Un portugués de 49 años recibió prisión permanente revisable por asesinar a su suegra de 74 años en Mallorca. El crimen ocurrió el 25 de septiembre de 2024 en Colònia de Sant Jordi. El tribunal confirmó que el acusado golpeó repetidamente la cabeza de la víctima con el talón, durante quince minutos, mientras ella yacía inmóvil y sin defensa. La sentencia refleja la gravedad de atacar a una persona en situación especialmente vulnerable.
¿Por qué se impuso prisión permanente revisable en este caso?

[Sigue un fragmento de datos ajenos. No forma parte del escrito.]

(** * The Autoplay component of the slider, as a state machine

    Source: [src/js/components/Autoplay/Autoplay.ts].

    The component is a closure over three mutable flags ([hovered],
    [focused], [stopped]) and one [RequestInterval] scheduler.  Its
    functions are embedded as computations of a small state monad over
    [world], the record of everything the closure can read and write:
    the flags, the scheduler, the toggle button and the progress bar of
    the DOM, the listeners it has bound and what it has sent out (events
    on the bus and the command to go to the next slide).  What the
    component only reads from its collaborators (the clock, the slides,
    the current index, the translations) is passed as an [env].

    The callbacks given to [bind] and [on] are kept by name in the list
    of listeners, in the order of registration; a raw event or a bus
    event runs the callbacks registered for it, in that order.  The bus
    hands the first argument of an emission to its subscribers, which
    for a move is the index the slider moves to.

    The scheduler is not part of the component; its model follows the
    description of its operations.  The progress of a frame is a
    floating-point quotient and is given to the frame callback rather
    than computed. *)

From Stdlib Require Import ZArith QArith Bool List String.
Import ListNotations.

Local Open Scope Z_scope.

(** ** JavaScript values *)

Module JS.

(** A JavaScript number.  The finite doubles are rationals, so [Finite]
    covers them all; [-0] and [+0] are both [Finite 0], which is enough
    here because the component only tests numbers for truthiness and
    hands them on. *)
Inductive number : Type :=
| NaN
| Infinity (negative : bool)
| Finite (q : Q).

(** [ToBoolean] on a number: [NaN] and zero are falsy. *)
Definition number_truthy (n : number) : bool :=
  match n with
  | NaN => false
  | Infinity _ => true
  | Finite q => negb (Qnum q =? 0)
  end.

(** [a || b] on numbers. *)
Definition number_or (a b : number) : number :=
  if number_truthy a then a else b.

(** A variable declared [let x: boolean;] holds [undefined] until its
    first assignment. *)
Inductive flag : Type :=
| undefined
| boolean (b : bool).

(** [ToBoolean] on such a variable. *)
Definition truthy (f : flag) : bool :=
  match f with
  | undefined => false
  | boolean b => b
  end.

(** A destructuring default, [const { x = d } = o]: only a missing
    property takes the default. *)
Definition default {A : Type} (d : A) (o : option A) : A :=
  match o with
  | Some a => a
  | None => d
  end.

Section Number.

(** The builtin conversion of a string to a number (ECMAScript
    [StringToNumber]); it rounds to a double and is not modelled. *)
Variable StringToNumber : string -> number.

(** [Number(v)] where [v] is what [getAttribute] returned: [null] (here
    [None]) converts to [+0]. *)
Definition Number (v : option string) : number :=
  match v with
  | None => Finite 0
  | Some s => StringToNumber s
  end.

End Number.

End JS.

Import JS.

(** ** Options *)

Module Options.

(** [autoplay?: boolean | 'pause'] *)
Inductive autoplay_value : Type :=
| bool_value (b : bool)
| pause_value.

(** The options the component reads; a missing property is [None]. *)
Record t : Type := {
  autoplay : option autoplay_value;
  interval : option number;
  pauseOnHover : option bool;
  pauseOnFocus : option bool;
  resetProgress : option bool
}.

(** [if ( options.autoplay )]: the string ['pause'] is truthy. *)
Definition autoplay_truthy (o : t) : bool :=
  match autoplay o with
  | Some (bool_value b) => b
  | Some pause_value => true
  | None => false
  end.

(** [options.autoplay === 'pause'] *)
Definition autoplay_is_pause (o : t) : bool :=
  match autoplay o with
  | Some pause_value => true
  | _ => false
  end.

End Options.

(** ** The interval scheduler *)

Module RequestInterval.

(** Modelled from the spec: [RequestInterval] comes from the package
    [@splidejs/utils], whose source is not part of the component.  The
    fields and the operations below follow sections 3 and 4.1 of the
    specification.  Timestamps and elapsed times are integers of
    milliseconds. *)
Record t : Type := {
  durationMs : number;
  startTimestamp : option Z;
  elapsedBeforePause : Z;
  isPaused : bool;
  frameHandle : bool
}.

(** Modelled from the spec: the scheduler is constructed once, with the
    configured duration, and ticks only after [start]. *)
Definition create (duration : number) : t :=
  {| durationMs := duration;
     startTimestamp := None;
     elapsedBeforePause := 0;
     isPaused := true;
     frameHandle := false |}.

(** Modelled from the spec: the time elapsed in the current cycle,
    [now - startTimestamp + elapsedBeforePause]. *)
Definition elapsed (now : Z) (s : t) : Z :=
  match startTimestamp s with
  | Some t0 => now - t0 + elapsedBeforePause s
  | None => elapsedBeforePause s
  end.

(** Modelled from the spec: [start(keepExistingElapsed)] does nothing
    when running; otherwise it records the start time, resets the
    elapsed time unless asked to keep it, and schedules the frame
    callback. *)
Definition start (now : Z) (keepExistingElapsed : bool) (s : t) : t :=
  if isPaused s then
    {| durationMs := durationMs s;
       startTimestamp := Some now;
       elapsedBeforePause :=
         if keepExistingElapsed then elapsedBeforePause s else 0;
       isPaused := false;
       frameHandle := true |}
  else s.

(** Modelled from the spec: [pause()] does nothing when not running;
    otherwise it cancels the frame callback and freezes the elapsed
    time. *)
Definition pause (now : Z) (s : t) : t :=
  if isPaused s then s
  else
    {| durationMs := durationMs s;
       startTimestamp := startTimestamp s;
       elapsedBeforePause := elapsed now s;
       isPaused := true;
       frameHandle := false |}.

(** Modelled from the spec: [rewind()] resets the elapsed time whatever
    the running state, and the start time too when running. *)
Definition rewind (now : Z) (s : t) : t :=
  {| durationMs := durationMs s;
     startTimestamp := if isPaused s then startTimestamp s else Some now;
     elapsedBeforePause := 0;
     isPaused := isPaused s;
     frameHandle := frameHandle s |}.

(** Modelled from the spec: [set(newDurationMs)] changes the duration
    and nothing else. *)
Definition set (newDurationMs : number) (s : t) : t :=
  {| durationMs := newDurationMs;
     startTimestamp := startTimestamp s;
     elapsedBeforePause := elapsedBeforePause s;
     isPaused := isPaused s;
     frameHandle := frameHandle s |}.

(** Modelled from the spec: when the progress reaches 1 the cycle starts
    again without stopping. *)
Definition restart (now : Z) (s : t) : t :=
  {| durationMs := durationMs s;
     startTimestamp := Some now;
     elapsedBeforePause := 0;
     isPaused := isPaused s;
     frameHandle := frameHandle s |}.

(** Modelled from the spec: [cancel()] cancels the pending frame
    callback, and a later [start] behaves as a fresh start: the
    scheduler is left not running and without elapsed time. *)
Definition cancel (s : t) : t :=
  {| durationMs := durationMs s;
     startTimestamp := startTimestamp s;
     elapsedBeforePause := 0;
     isPaused := true;
     frameHandle := false |}.

End RequestInterval.

(** ** The component *)

Module Autoplay.

(** A slide component, reduced to what [updateInterval] reads of it: the
    value of [getAttribute( Slide.slide, INTERVAL_DATA_ATTRIBUTE )],
    [None] when the slide element has no such attribute. *)
Record SlideComponent : Type := {
  interval_data : option string
}.

(** What the component reads from its collaborators at the time of a
    call: the clock, [Components.Slides.isEnough()], [Splide.index],
    [Components.Slides.getAt], [Splide.i18n] and [Elements.track.id]. *)
Record env : Type := {
  now : Z;
  isEnough : bool;
  index : Z;
  getAt : Z -> option SlideComponent;
  i18n : string -> string;
  track_id : string
}.

(** The toggle button, reduced to what the component writes on it: the
    [CLASS_ACTIVE] class and the values last given to [setAttribute] for
    [ARIA_LABEL] and [ARIA_CONTROLS]. *)
Record Button : Type := {
  class_active : bool;
  aria_label : option string;
  aria_controls : option string
}.

(** The types of the raw input events the component binds. *)
Inductive event_type : Type :=
| mouseenter | mouseleave | focusin | focusout | click.

(** The events of the bus the component listens to or emits. *)
Inductive bus_event : Type :=
| EVENT_MOVE | EVENT_SCROLL | EVENT_REFRESH
| EVENT_AUTOPLAY_PLAY | EVENT_AUTOPLAY_PAUSE | EVENT_AUTOPLAY_PLAYING.

(** The elements the component binds raw events on. *)
Inductive target : Type :=
| root_element | toggle_element.

(** The callbacks given to [bind] and [on] in [listen], by name. *)
Inductive handler : Type :=
| hover_handler          (* e => { hovered = e.type === 'mouseenter'; autoToggle() } *)
| focus_handler          (* e => { focused = e.type === 'focusin'; autoToggle() } *)
| click_handler          (* () => { stopped ? play() : pause( true ) } *)
| rewind_handler         (* interval.rewind *)
| updateInterval_handler (* updateInterval *).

La prisión permanente revisable se aplica en España cuando concurren circunstancias especialmente graves. Aquí, el tribunal valoró tres elementos clave: la extrema fragilidad de la víctima por edad y salud, la premeditación al esperarla en su domicilio, y la duración y crueldad del ataque.
El jurado determinó que el acusado actuó con plena conciencia de la indefensión de la anciana. No hubo intento de huida ni arrepentimiento. Tampoco medió provocación. Todo apunta a una decisión fría y calculada.
El rol del agravante por razón de género
El tribunal calificó el crimen como un acto de dominación y desprecio hacia la mujer. Esto activó el agravante por razón de género, previsto en el artículo 22.4 del Código Penal. No se trata solo de un homicidio: es un ataque estructural contra la dignidad de las mujeres mayores.
¿Qué implica legalmente la situación de vulnerabilidad?
La situación especialmente vulnerable no es un concepto genérico. En este caso, el tribunal la fundamentó en tres hechos objetivos: la edad avanzada (74 años), el estado de salud debilitado y la ubicación aislada de la vivienda. Estos factores eliminaron cualquier posibilidad real de defensa o auxilio.
La jurisprudencia del Tribunal Supremo exige que la vulnerabilidad sea manifiesta, actual y aprovechada activamente por el agresor. Aquí, el acusado no solo la reconoció: la explotó.
La llamada con el móvil de la víctima
Uno de los hechos más impactantes fue la llamada telefónica realizada con el dispositivo de la anciana a su hija, mientras esta era golpeada. Los gritos fueron escuchados en directo. El tribunal interpretó esto como un acto deliberado de tortura psicológica. No buscaba solo matar: buscaba maximizar el sufrimiento de dos generaciones.
¿Cómo afecta este caso al marco económico y social?
Los crímenes contra personas mayores tienen un alto coste social. En 2025, el 22 % de la población española supera los 65 años. Mallorca registra una de las tasas más altas de envejecimiento activo. Este caso pone en evidencia la necesidad de reforzar los sistemas de vigilancia y apoyo domiciliario.
Además, los gastos judiciales y penitenciarios asociados a una prisión permanente revisable superan los 120.000 € anuales por recluso. El Estado asume ese costo, pero también el de las medidas de protección a familiares supervivientes.
Datos Clave
- El acusado es ciudadano portugués de 49 años, residente en España.
- La víctima tenía 74 años y sufría una extrema fragilidad física.
- El ataque duró aproximadamente quince minutos, con golpes localizados en la cabeza.
- Se activó el agravante por razón de género y por situación especialmente vulnerable.
- El crimen ocurrió en una vivienda aislada, lo que impidió la intervención de terceros.
- La llamada con el móvil de la víctima constituyó un elemento de tortura psicológica agravada.
¿Qué dice la ley sobre la revisabilidad de la pena?
La prisión permanente revisable no es perpetua en sentido absoluto. Tras cumplir al menos 35 años, el recluso puede solicitar la revisión ante el Juzgado de Vigilancia Penitenciaria. Pero la concesión depende de factores objetivos: conducta en prisión, riesgo de reiteración y reparación del daño. En este caso, la ausencia de arrepentimiento y la crueldad del acto reducen drásticamente las posibilidades de libertad condicional.
El marco legal español ha endurecido las penas para crímenes contra personas mayores desde la reforma del Código Penal de 2022. Ahora se exige una valoración integral de la vulnerabilidad real, no solo formal. Esto implica que jueces y jurados deben analizar contexto, entorno y capacidades reales de la víctima.
El caso Temporao marca un precedente en la aplicación conjunta de los agravantes por vulnerabilidad y género. Refuerza la obligación del Estado de proteger a quienes, por su condición, no pueden protegerse solos.